(** Address bounds of new segments (arch-x86.h). *)
Definition region_lo (x : Z) : Z := 0.
Definition region_hi (x : Z) : Z := 0xf0000000.
Definition region_lo_64 (x : Z) : Z := Z.land x 0xffffffff80000000.
Definition region_hi_64 (x : Z) : Z := Z.lor x 0x7fffffff.

Definition inferiorMallocConstraints (width near lo hi : Z) : Z * Z :=
  if near =? 0 then (lo, hi)
  else if width =? 8 then (region_lo_64 near, region_hi_64 near)
  else (region_lo near, region_hi near).

Definition getDynamicHeapType : Z := anyHeap.

(** A call of DYNINSTos_malloc in the mutatee: size, bounds, and what it returned. *)
Record rpc : Type := mk_rpc { rpc_size : Z; rpc_lo : Z; rpc_hi : Z; rpc_result : Z }.

(** What the mutatee answers after the calls made so far; [None]: the call could
    not be posted. *)
Class Mutatee : Type := { os_malloc : list rpc -> Z -> Z -> Z -> option Z }.

Record pcProcess : Type := mk_process {
  pp_space : addressSpace;
  pp_width : Z;                (* getAddressWidth *)
  pp_ready : bool;             (* bootstrapState_ > bs_readyToLoadRTLib *)
  pp_rpcs : list rpc;
  pp_RT_heaps : list heapItem  (* dyninstRT_heaps_ *)
}.

#[export] Instance process_space : Embed pcProcess addressSpace := {
  eget := pp_space;
  eput a s := mk_process a (pp_width s) (pp_ready s) (pp_rpcs s) (pp_RT_heaps s)
}.
#[export] Instance process_space_laws : EmbedLaws pcProcess addressSpace.
Proof. split; [by intros []|done]. Qed.

(** [heapDescriptor] and the static heaps of an object, which [getInfHeapList]
    finds by their names. *)
Record heapDescriptor : Type := mk_heapd { hd_addr : Z; hd_size : Z; hd_type : Z }.

Definition skipHeap (d : heapDescriptor) : bool := false.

***

-- Task --
Only lines of the data holding the word "Instance" go in the answer. Please copy each of them.

-- Response --
#[export] Instance process_space : Embed pcProcess addressSpace := {
#[export] Instance process_space_laws : EmbedLaws pcProcess addressSpace.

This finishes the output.